Anos | Períodos críticos | Níveis finais de déficits (mm) | Produtividade (scs/ha) | Acréscimos (%) | |
Sem Irrigação | Irrigado | ||||
2000 | 10/maio – 10/nov | 217 | – | ||
2001 | 30/maio – 30/set | 226 | 10 | 31 | 201 |
2002 | 30/maio – 10/nov | 252 | 68 | 88 | 29 |
2003 | 30/jun – 5/out | 180 | 19 | 54 | 184 |
2004 | 25/ago – 30/set | 95 | 84 | 88 | 5 |
2005 | 30/ago – 15/out | 25 | 42 | 54 | 28 |
2006 | 15/maio – 15/set | 291 | 82 | 82 | – |
2007 | 25/mar – out | 370 | 29 | 61 | 110 |
Média | 47,7 | 65,4 | 37 |
No experimento realizado pela mesma instituição, no município de Franca – SP (região apta), nas safras de 2021 e 2022, foi constatado aumento médio de 34,3 sacas por hectare para cultivar de porte alto (Mundo Novo 379/19) e 38,6 sacas por hectare para porte baixo (Catuaí IAC 62) conforme tabela 3. Ou seja, a irrigação possibilitou a expressão do potencial produtivo de ambas cultivares. É importante destacar que o local de realização desse trabalho é um solo que apresenta uma baixa retenção de água, algo muito comum para essa região.
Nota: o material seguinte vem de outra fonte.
(* ===== verification/Cidr.v ===== *)
(** * CIDR arithmetic: [server/src/utils/cidr.js]

    The family-generic layer (parse, contain, overlap, subtract, split,
    merge, bounds) and the IPv4 wrappers over it. Arguments are strings, so
    the [typeof ip !== 'string'] guards are the types; a thrown [Error] is a
    constructor of [cidr_error]. *)

From S2P Require Import Prelude JsString Address.

(** ** Errors *)

Inductive cidr_error :=
| InvalidAddress (ip : string)
| InvalidNotation (cidr : string)
| InvalidPrefixLength (prefix : Z)
| ChildNotWithinParent
| ChildPrefixNotLonger
| BadNewPrefix (newPrefix : option Z) (prefix bits : Z)
| TooManyNetworks (maxCount : Z).

(** ** Address primitives *)

Record Address := mkAddress { a_value : Z; a_bits : Z; a_family : Z }.

Definition addressToBig (ip : string) : result cidr_error Address :=
  match parseIp no_zone ip with
  | None => Err (InvalidAddress ip)
  | Some parsed => Ok (mkAddress (value parsed) (bits parsed) (family_of_bits (bits parsed)))
  end.

Definition bigToAddress (v family : Z) : string :=
  formatIp v (if family =? 6 then IPV6_BITS else IPV4_BITS).

Definition longToIp (long : Z) : string :=
  join "." (map (fun shift => dec (Z.land (Z.shiftr long shift) 255)) [24; 16; 8; 0]).

(** [ipToLong]: a part may be any numeral [Number] reads, [<<] drops its
    fraction, and [>>> 0] reads the 32 bits as unsigned. *)
Definition ipToLong (ip : string) : result cidr_error Z :=
  match map js_number (split_char "." ip) with
  | [Some a; Some b; Some c; Some d] =>
      if existsb (fun p => (fst p <? 0) || (255 * snd p <? fst p)) [a; b; c; d] then Err (InvalidAddress ip)
      else
        let int := fun p => Z.quot (fst p) (snd p) in
        Ok (Z.land (Z.lor (Z.lor (Z.lor (Z.shiftl (int a) 24) (Z.shiftl (int b) 16)) (Z.shiftl (int c) 8)) (int d)) (2 ^ 32 - 1))
  | _ => Err (InvalidAddress ip)
  end.

(** ** Parsed networks *)

Definition MAX_SAFE : Z := 2 ^ 53 - 1.
Definition safeNumber (big : Z) : option Z := if big <=? MAX_SAFE then Some big else None.

(** The fields only IPv4 results carry. *)
Record LegacyV4 := mkLegacyV4
  { broadcast : string; networkLong : Z; broadcastLong : Z; totalAddresses : Z; usableCount : Z }.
Tratamentos | Produtividade média (sacas/hectare) | |||||
Mundo Novo 379/19 | Catuaí IAC 62 | |||||
2021 | 2022 | Média | 2021 | 2022 | Média | |
Testemunha, sem irrigação | 7,1 | 0 | 3,6 | 1,4 | 0 | 0,7 |
Lâmina com 100% da reposição da evapotranspiração | 14,3 | 61,4 | 37,9 | 5,7 | 72,9 | 39,3 |
Ressalta-se que a irrigação localizada por gotejamento é a maneira mais eficaz para o cafeicultor irrigar suas lavouras, obtendo economia de água e energia. Por meio desse sistema, ainda é possível fertirrigar, fornecendo água e nutrientes diretamente às raízes de seu cafezal, reduzindo desperdícios e potencializando os ganhos.
Conclui-se que, mesmo em regiões aptas, a irrigação corretamente manejada reduz risco climático decorrente da seca, garantindo o bom pegamento da florada do cafeeiro, resultando em segurança ao produtor.